━━━ EXTRACTED RECORDS

Lemma list_active_rows `{HashOrder} db : keyed db →
  NoDup (SessionRow.id <$> Sessions.list_active db)
  ∧ Forall (λ row, Db.sessions db !! SessionRow.id row = Some row ∧ SessionRow.state row = ACTIVE)
      (Sessions.list_active db).
Proof.
  intros Hkeys. split.
  - eapply (sublist_NoDup _ (SessionRow.id <$> values (Db.sessions db))); [|apply fmap_sublist, sublist_filter].
    replace (SessionRow.id <$> values (Db.sessions db)) with (hash_iter (Db.sessions db)).*1;
      [apply hash_iter_NoDup|].
    unfold values. rewrite <-list_fmap_compose. apply list_fmap_ext. intros i [k row] Hin%list_elem_of_lookup_2. cbn.
    symmetry. by apply Hkeys, elem_of_hash_iter.
  - apply Forall_forall. intros row [Hs Hin]%list_elem_of_filter. split; [|done].
    apply elem_of_values in Hin as [k Hk]. by rewrite (Hkeys k row Hk).
Qed.

Lemma run_recovery_ends `{HashOrder} active w :
  quiet → db_up → keyed (World.db w) →
  ends (run_recovery active) w (λ l w' r, ∃ outs,
    outs.*1 = SessionRow.id <$> Sessions.list_active (World.db w)
    ∧ r.2 = report_all outs (RecoveryReport.mk [] [] [] [])
    ∧ (∀ id, id ∉ outs.*1 → Db.sessions (World.db w') !! id = Db.sessions (World.db w) !! id
                            ∧ r.1 !! id = active !! id)
    ∧ (∀ id o, (id, o) ∈ outs → ∃ row, Db.sessions (World.db w) !! id = Some row
         ∧ outcome_ok row o (Db.sessions (World.db w') !! id)
         ∧ (o = Resumed → ∃ ws members, SessionRow.coordinator_workspace_id row = Some ws
              ∧ r.1 !! id = Some (ws, members))
         ∧ (o ≠ Resumed → r.1 !! id = active !! id))).
Proof.
  intros Hq Hup Hkeys. apply ends_bind, ends_db; [intros n db e _ He; by rewrite Hup in He|].
  intros n db ->. rewrite Hq. destruct (list_active_rows _ Hkeys).
  by apply (recover_rows_ends _ active _ (World.mk (World.db w) (World.calls w) (S n))).
Qed.
End RecoveryExact.

(** Startup recovery, when nothing else uses the database and it does not fail:
    every active session is reported exactly once; a resumed one keeps its row and gets
    a monitor on its root workspace; a skipped one keeps its row; a synchronised one is
    in the reported terminal state and a failed one is FAILED; no other session changes
    and no other monitor is registered. *)
Theorem recovery_exact_states `{Env} `{HashOrder} w
    (Hquiet : quiet) (Hup : db_up) (Hkeys : keyed (World.db w)) :
  let '(w', (active, report)) := run_recovery ∅ w in
  let before id := Db.sessions (World.db w) !! id in
  let after id := Db.sessions (World.db w') !! id in
  reported report ≡ₚ SessionRow.id <$> Sessions.list_active (World.db w)
  ∧ (∀ id, id ∉ reported report → after id = before id ∧ active !! id = None)
  ∧ (∀ id, id ∈ RecoveryReport.resumed report → after id = before id
       ∧ ∃ row ws members, before id = Some row ∧ SessionRow.coordinator_workspace_id row = Some ws
         ∧ active !! id = Some (ws, members))
  ∧ (∀ id, id ∈ RecoveryReport.skipped_unavailable report → after id = before id ∧ active !! id = None)
  ∧ (∀ id state, (id, state) ∈ RecoveryReport.synced_terminal report →
       state ∈ [COMPLETED; FAILED] ∧ SessionRow.state <$> after id = Some state ∧ active !! id = None)
  ∧ (∀ id reason, (id, reason) ∈ RecoveryReport.failed report →
       SessionRow.state <$> after id = Some FAILED ∧ active !! id = None).
Proof.
  destruct (run_recovery_ends ∅ w Hquiet Hup Hkeys)
    as (l & w' & [active report] & -> & _ & outs & Hids & Hrep & Hrest & Houts).
  cbn [fst snd] in *.
  destruct (report_all_in outs (RecoveryReport.mk [] [] [] [])) as (H1 & H2 & H3 & H4).
  pose proof (reported_all outs (RecoveryReport.mk [] [] [] [])) as Hperm. rewrite <-Hrep in *. cbn in *.
  assert (Hno : ∀ id o, (id, o) ∈ outs → o ≠ Resumed → active !! id = None).
  { intros id o Hin Hne. destruct (Houts id o Hin) as (row & _ & _ & _ & Hn). by apply Hn. }
  split_and!; [by rewrite Hperm, Hids|intros id; rewrite Hperm; apply Hrest|..].
  - intros id [?%elem_of_nil|Hin]%H1; [done|]. destruct (Houts _ _ Hin) as (row & Hrow & Hok & Hres & _).
    destruct (Hres eq_refl) as (ws & members & ? & ?). split; [cbn in *; congruence|eauto 6].
  - intros id [?%elem_of_nil|Hin]%H4; [done|]. destruct (Houts _ _ Hin) as (row & Hrow & Hok & _).
    split; [cbn in *; congruence|by eapply Hno].
  - intros id st [?%elem_of_nil|Hin]%H2; [done|]. destruct (Houts _ _ Hin) as (row & Hrow & [? ?] & _).
    split_and!; [done|done|by eapply Hno].
  - intros id st [?%elem_of_nil|Hin]%H3; [done|]. destruct (Houts _ _ Hin) as (row & Hrow & Hok & _).
    split; [done|by eapply Hno].
Qed.

(** Four sessions: one with a live root workspace, one whose root failed, one without a
    root and one still LAUNCHING, which recovery does not see. *)
Definition restart_world : World.t :=
  World.mk (Db.mk {[ "a" := session_row "a" "active" (Some "ws-a"); "b" := session_row "b" "active" (Some "ws-b");
                     "c" := session_row "c" "active" None; "d" := session_row "d" "launching" None ]}
    ∅ []) [] 0.

Lemma recovery_exact_states_witness :
  let H := env_with (λ _, None) in let H0 := canonical_order in
  let '(w', (active, report)) := run_recovery ∅ restart_world in
  reported report ≡ₚ ["a"; "b"; "c"]
  ∧ active !! "a" = Some ("ws-a", [])
  ∧ RecoveryReport.synced_terminal report = [("b", FAILED)]
  ∧ RecoveryReport.failed report = [("c", StuckInLaunching)]
  ∧ SessionRow.state <$> Db.sessions (World.db w') !! "b" = Some FAILED
  ∧ Db.sessions (World.db w') !! "d" = Db.sessions (World.db restart_world) !! "d".
Proof.
  intros H H0.
  assert (Hk : keyed (World.db restart_world)).
  { intros id row. apply (map_Forall_to_list (λ id row, SessionRow.id row = id)). vm_compute. repeat constructor. }
  pose proof (recovery_exact_states restart_world (λ n db, eq_refl) (λ n, eq_refl) Hk) as Hs.
  destruct (run_recovery ∅ restart_world) as [w' [active report]] eqn:E.
  destruct Hs as (Hrep & Hrest & _ & _ & Hsync & Hfail).
  assert (active = {[ "a" := ("ws-a", []) ]}) as ->.
  { apply (f_equal (fst ∘ snd)) in E. cbn [compose fst snd] in E. rewrite <-E. vm_compute. reflexivity. }
  assert (report = RecoveryReport.mk ["a"] [("b", FAILED)] [("c", StuckInLaunching)] []) as ->.
  { apply (f_equal (snd ∘ snd)) in E. cbn [compose fst snd] in E. rewrite <-E. vm_compute. reflexivity. }
  split_and!; [done|reflexivity|done|done| |].
  - by apply (Hsync "b" FAILED); left.
  - apply (Hrest "d"). vm_compute. set_solver.
Defined.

━━━━━━

- [EXERCISE AIM] From the records above, extract exactly and only the lines that begin at the line with "intros n db ->." and stop after the line with "(Hquiet : quiet)".

- [REPLY]
  intros n db ->. rewrite Hq. destruct (list_active_rows _ Hkeys).
  by apply (recover_rows_ends _ active _ (World.mk (World.db w) (World.calls w) (S n))).
Qed.
End RecoveryExact.

(** Startup recovery, when nothing else uses the database and it does not fail:
    every active session is reported exactly once; a resumed one keeps its row and gets
    a monitor on its root workspace; a skipped one keeps its row; a synchronised one is
    in the reported terminal state and a failed one is FAILED; no other session changes
    and no other monitor is registered. *)
Theorem recovery_exact_states `{Env} `{HashOrder} w
    (Hquiet : quiet) (Hup : db_up) (Hkeys : keyed (World.db w)) :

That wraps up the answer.